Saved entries

(** X6. [toggle] writes the negation of the truthiness of [on], so an
    uncontrolled [on] is a boolean after one call whatever it was, and after
    two calls it is the truthiness of the value it started from (with the
    default reducer). *)
Theorem toggle_twice_truthiness (this : Instance) (arg1 arg2 : option Obj) :
  obj_wf (state this) = true ->
  hasOwnProperty (state this) "on" = true ->
  isControlled (props this) "on" = false ->
  (forall s c, stateReducer (props this) s c = c) ->
  obj_get "on" (state (fst (toggle arg1 this)))
  = VBool (negb (truthy (obj_get "on" (state this))))
  /\ obj_get "on" (state (fst (toggle arg2 (fst (toggle arg1 this)))))
     = VBool (truthy (obj_get "on" (state this))).
Proof.
  intros Hwf Hown Hc Hred.
  assert (H1 := toggle_uncontrolled_on arg1 this Hwf Hown Hc Hred).
  split; [exact H1|].
  rewrite toggle_uncontrolled_on.
  - rewrite H1. cbn [truthy]. rewrite negb_involutive. reflexivity.
  - unfold toggle. rewrite internalSetState_wf. exact Hwf.
  - unfold toggle. rewrite internalSetState_hasOwn. exact Hown.
  - unfold toggle. rewrite internalSetState_props. exact Hc.
  - unfold toggle. rewrite internalSetState_props. exact Hred.
Qed.

Lemma toggle_twice_truthiness_witness :
  let this := construct (mkProps [("initialOn", VStr "yes")] defaultStateReducer) in
  obj_get "on" (state this) = VStr "yes"
  /\ obj_get "on" (state (fst (toggle None this))) = VBool false
  /\ obj_get "on" (state (fst (toggle None (fst (toggle None this))))) = VBool true.
Proof.
  split; [reflexivity|].
  apply (toggle_twice_truthiness
           (construct (mkProps [("initialOn", VStr "yes")] defaultStateReducer))
           None None); reflexivity.
Defined.

(** X7. Under the default reducer, [reset] after any run of operations on a
    constructed instance makes the state the initial state again, field for
    field, whichever fields are controlled. *)
Theorem reset_restores_initial_state (a : Obj) (ops : list Op) :
  state (fst (reset (fst (run ops (construct (mkProps a defaultStateReducer))))))
  = mkInitialState (mkProps a defaultStateReducer).
Proof.
  set (p := mkProps a defaultStateReducer).
  set (this := fst (run ops (construct p))).
  assert (Hp : props this = p) by (subst this; apply run_props).
  assert (Hinit : initialState this = mkInitialState p)
    by (subst this; apply run_initialState).
  assert (Hkeys : keys (state this) = keys (mkInitialState p))
    by (subst this; apply run_keys).
  assert (Hframe : forall k, (k = "on" -> isControlled p "on" = true) ->
             obj_lookup k (state this) = obj_lookup k (mkInitialState p)).
  { subst this. apply run_frame; reflexivity. }
  assert (Hkeys' : keys (state (fst (reset this))) = keys (mkInitialState p))
    by (unfold reset; rewrite internalSetState_keys; exact Hkeys).
  apply obj_ext; [unfold obj_wf; rewrite Hkeys'; reflexivity|exact Hkeys'|].
  intros k.
  assert (Hcases : isControlled p "on" = true \/ isControlled p "on" = false)
    by (destruct (isControlled p "on"); auto).
  destruct Hcases as [Hc|Hc].
  - apply (step_frame p this OpReset); try assumption; try reflexivity.
    intros _. exact Hc.
  - destruct (String.eqb_spec k "on") as [->|Hne].
    + assert (Hown : hasOwnProperty (state this) "on" = true)
        by (rewrite <- lookup_existsb, Hkeys; reflexivity).
      assert (Hown' : hasOwnProperty (state (fst (reset this))) "on" = true)
        by (rewrite <- lookup_existsb, Hkeys'; reflexivity).
      rewrite (lookup_own _ _ Hown'), reset_uncontrolled_on; try assumption.
      * rewrite Hinit. reflexivity.
      * rewrite Hinit. reflexivity.
      * rewrite Hp. exact Hc.
      * rewrite Hp. reflexivity.
    + apply (step_frame p this OpReset); try assumption; try reflexivity.
      intros Hon. contradiction.
Qed.

Lemma removeControlled_agree (p : Props) (st combinedState c1 c2 : Obj) :
  (forall k, hasOwnProperty st k = true ->
             hasOwnProperty c1 k = hasOwnProperty c2 k /\ obj_get k c1 = obj_get k c2) ->
  removeControlled p st combinedState c1 = removeControlled p st combinedState c2.
Proof.
  intros Hagree. unfold removeControlled.
  assert (Hin : forall k, In k (keys st) ->
            hasOwnProperty c1 k = hasOwnProperty c2 k /\ obj_get k c1 = obj_get k c2).
  { intros k Hk. apply Hagree. rewrite <- lookup_existsb.
    apply existsb_exists. exists k. split; [exact Hk|apply String.eqb_refl]. }
  clear Hagree. generalize (@nil (string * Value)).
  induction (keys st) as [|k0 ks IH]; intros acc; [reflexivity|].
  cbn [fold_left].
  destruct (Hin k0 (or_introl eq_refl)) as [-> ->].
  apply IH. intros k Hk. apply Hin. right. exact Hk.
Qed.

(** X8. Under the default reducer the [type] given to [toggle] only labels
    the change: on a state that has no field named [type], the instance after
    the call is the same for every argument. *)
Theorem toggle_type_leaves_state (this : Instance) (arg1 arg2 : option Obj) :
  (forall s c, stateReducer (props this) s c = c) ->
  hasOwnProperty (state this) "type" = false ->
  fst (toggle arg1 this) = fst (toggle arg2 this).
Proof.
  intros Hred Htype.
  unfold toggle, internalSetState, setState, updater. cbn [fst snd].
  rewrite !Hred.
  rewrite (removeControlled_agree (props this) (state this)
             (getState (props this) (state this))
             (toggleChanges (toggleType arg1) (getState (props this) (state this)))
             (toggleChanges (toggleType arg2) (getState (props this) (state this)))).
  - reflexivity.
  - intros k Hk. unfold hasOwnProperty, obj_get, toggleChanges. cbn [obj_lookup].
    destruct (String.eqb_spec k "type") as [->|_]; [|split; reflexivity].
    rewrite Htype in Hk. discriminate.
Qed.

Lemma toggle_type_leaves_state_witness :
  let this := construct (mkProps [] defaultStateReducer) in
  fst (toggle (Some [("type", VStr "forced")]) this) = fst (toggle None this).
Proof.
  apply (toggle_type_leaves_state (construct (mkProps [] defaultStateReducer))
           (Some [("type", VStr "forced")]) None); reflexivity.
Defined.

(** X9. The updater hands [setState] a [null] update exactly when every
    field of the state is controlled (an empty state included). *)
Theorem updater_null_iff_all_controlled (p : Props) (changes : Changes) (st : Obj) :
  snd (updater p changes st) = None
  <-> forallb (isControlled p) (keys st) = true.
Proof.
  split.
  - intros Hnull. apply forallb_forall. intros k Hk.
    unfold updater in Hnull. cbn [snd] in Hnull.
    set (c := stateReducer p (getState p st) _) in Hnull.
    assert (Hl := removeControlled_lookup p st (getState p st) c k).
    destruct (removeControlled p st (getState p st) c) as [|e w]; [|discriminate].
    assert (Hown : hasOwnProperty st k = true).
    { rewrite <- lookup_existsb. apply existsb_exists.
      exists k. split; [exact Hk|apply String.eqb_refl]. }
    rewrite Hown in Hl. cbn [andb obj_lookup] in Hl.
    destruct (isControlled p k); [reflexivity|discriminate].
  - intros Hall. unfold updater. cbn [snd].
    rewrite removeControlled_all_controlled by exact Hall. reflexivity.
Qed.

Lemma updater_null_iff_all_controlled_witness :
  let p := mkProps [("on", VBool true)] defaultStateReducer in
  snd (updater p (ChangesObj []) [("on", VBool false)]) = None.
Proof.
  apply (proj2 (updater_null_iff_all_controlled
                  (mkProps [("on", VBool true)] defaultStateReducer)
                  (ChangesObj []) [("on", VBool false)])).
  reflexivity.
Defined.

(** X10. While every field of the state is controlled, no run of operations
    changes the instance at all. *)
Theorem all_controlled_run_changes_nothing (this : Instance) (ops : list Op) :
  forallb (isControlled (props this)) (keys (state this)) = true ->
  fst (run ops this) = this.
Proof.
  intros Hall. induction ops as [|op ops IH]; [reflexivity|].
  rewrite run_cons. cbn [fst].
  assert (Hstep : fst (step op this) = this).
  { destruct (step_pipeline_cases op this) as [callback Hstep]. rewrite Hstep.
    apply internalSetState_null. unfold updater. cbn [snd].
    rewrite removeControlled_all_controlled by exact Hall. reflexivity. }
  rewrite Hstep. exact IH.
Qed.

Lemma all_controlled_run_changes_nothing_witness :
  let this :=
    construct
      (mkProps [("on", VBool true); ("toggle", VNum 1); ("reset", VNum 1);
                ("getTogglerProps", VNum 1)] defaultStateReducer) in
  fst (run [OpToggle None; OpReset] this) = this.
Proof.
  apply (all_controlled_run_changes_nothing
           (construct
              (mkProps [("on", VBool true); ("toggle", VNum 1); ("reset", VNum 1);
                        ("getTogglerProps", VNum 1)] defaultStateReducer))
           [OpToggle None; OpReset]).
  reflexivity.
Defined.

Lemma calls_app (name : string) (t1 t2 : list Event) :
  calls name (t1 ++ t2) = calls name t1 ++ calls name t2.
Proof. unfold calls. apply filter_app. Qed.

(** X11. A run makes two calls for each operation: [onStateChange] once per
    operation, [onToggle] once per [toggle] and [onReset] once per [reset],
    and nothing else. *)
Theorem run_trace_counts (this : Instance) (ops : list Op) :
  length (snd (run ops this)) = 2 * length ops
  /\ length (calls "onStateChange" (snd (run ops this))) = length ops
  /\ length (calls "onToggle" (snd (run ops this))) = length (filter is_toggle ops)
  /\ length (calls "onReset" (snd (run ops this)))
     = length (filter (fun op => negb (is_toggle op)) ops).
Proof.
  revert this.
  induction ops as [|op ops IH]; intros this; [repeat split|].
  rewrite run_cons. cbn [snd].
  rewrite !calls_app, !length_app.
  destruct (IH (fst (step op this))) as (H0 & H1 & H2 & H3).
  rewrite H0, H1, H2, H3.
  destruct op; cbn [step]; unfold toggle, reset; rewrite internalSetState_trace;
    cbn; repeat split; rewrite ?Nat.add_0_r, ?Nat.add_succ_r; reflexivity.
Qed.

End Operations.

Section Handlers.

Import Final12.

Lemma andThen_ext (r : option (Instance * list Event))
    (k1 k2 : Instance -> option (Instance * list Event)) :
  (forall this, k1 this = k2 this) -> andThen r k1 = andThen r k2.
Proof. intros H. destruct r as [[this1 t1]|]; [|reflexivity]. simpl. rewrite H. reflexivity. Qed.

Lemma andThen_assoc (r : option (Instance * list Event))
    (k1 k2 : Instance -> option (Instance * list Event)) :
  andThen (andThen r k1) k2 = andThen r (fun this => andThen (k1 this) k2).
Proof.
  destruct r as [[this1 t1]|]; [|reflexivity]. simpl.
  destruct (k1 this1) as [[this2 t2]|]; [|reflexivity]. simpl.
  destruct (k2 this2) as [[this3 t3]|]; [|reflexivity].
  rewrite app_assoc. reflexivity.
Qed.

Lemma andThen_pure (this : Instance) (k : Instance -> option (Instance * list Event)) :
  andThen (Some (this, [])) k = k this.
Proof. simpl. destruct (k this) as [[this2 t2]|]; reflexivity. Qed.

(** One turn of [forEach] in [callAll]'s closure. *)
Lemma callAll_cons (fn : Value) (fns args : list Value) (this : Instance) :
  invoke (FnCallAll (fn :: fns)) args this
  = if truthy fn then
      match fn with
      | VFun g => andThen (invoke g args this) (invoke (FnCallAll fns) args)
      | _ => None
      end
    else invoke (FnCallAll fns) args this.
Proof.
  cbn [invoke]. destruct (truthy fn); [|reflexivity].
  destruct fn; reflexivity.
Qed.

• Exercise details: Within the entries, find all lines that contain "simpl" and copy each one.

• Response to this exercise:
Proof. intros H. destruct r as [[this1 t1]|]; [|reflexivity]. simpl. rewrite H. reflexivity. Qed.
  destruct r as [[this1 t1]|]; [|reflexivity]. simpl.
  destruct (k1 this1) as [[this2 t2]|]; [|reflexivity]. simpl.
Proof. simpl. destruct (k this) as [[this2 t2]|]; reflexivity. Qed.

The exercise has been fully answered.